[[ Task data open ]]
Lemma shr_exact_pos n e m :
  shr (Build_shr_record (Z.pos (Nat.iter n xO m)) false false) e (Z.of_nat n)
  = (Build_shr_record (Z.pos m) false false, e + Z.of_nat n).
Proof.
  destruct n as [|n]; [change (Z.of_nat 0) with 0; by rewrite Z.add_0_r|].
  unfold shr. destruct (Z.of_nat (S n)) as [|p|p] eqn:Hp; try lia.
  rewrite iter_pos_nat. replace (Pos.to_nat p) with (S n) by lia.
  by rewrite shr_exact.
Qed.

(** Rounding a 53-bit mantissa followed by [n] zero bits is exact. *)
Lemma binary_round_aux_exact m n e :
  Z.pos (digits2_pos m) = 53 ->
  -1074 <= e -> e + Z.of_nat n <= 971 ->
  binary_round_aux prec emax false (Z.pos (Nat.iter n xO m)) e loc_Exact
  = S754_finite false m (e + Z.of_nat n).
Proof.
  intros Hd Hmin Hmax. unfold binary_round_aux, shr_fexp.
  cbn [Zdigits2 shr_record_of_loc]. rewrite digits2_iter, Hd.
  replace (fexp prec emax (53 + Z.of_nat n + e) - e) with (Z.of_nat n)
    by (unfold fexp, emin, prec, emax; lia).
  rewrite shr_exact_pos.
  cbn [shr_m loc_of_shr_record round_nearest_even Zdigits2 shr_record_of_loc].
  rewrite Hd.
  replace (fexp prec emax (53 + (e + Z.of_nat n)) - (e + Z.of_nat n)) with 0
    by (unfold fexp, emin, prec, emax; lia).
  cbn [shr shr_m].
  replace (e + Z.of_nat n <=? emax - prec) with true
    by (symmetry; apply Z.leb_le; unfold prec, emax; lia).
  reflexivity.
Qed.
[[ Task data closed ]]
Task item:
Reproduce the lines above, beginning at the line with "cbn [shr_m loc_of_shr_record" and stopping after the line with "cbn [shr shr_m].", exactly as they are.

Response area:
  cbn [shr_m loc_of_shr_record round_nearest_even Zdigits2 shr_record_of_loc].
  rewrite Hd.
  replace (fexp prec emax (53 + (e + Z.of_nat n)) - (e + Z.of_nat n)) with 0
    by (unfold fexp, emin, prec, emax; lia).
  cbn [shr shr_m].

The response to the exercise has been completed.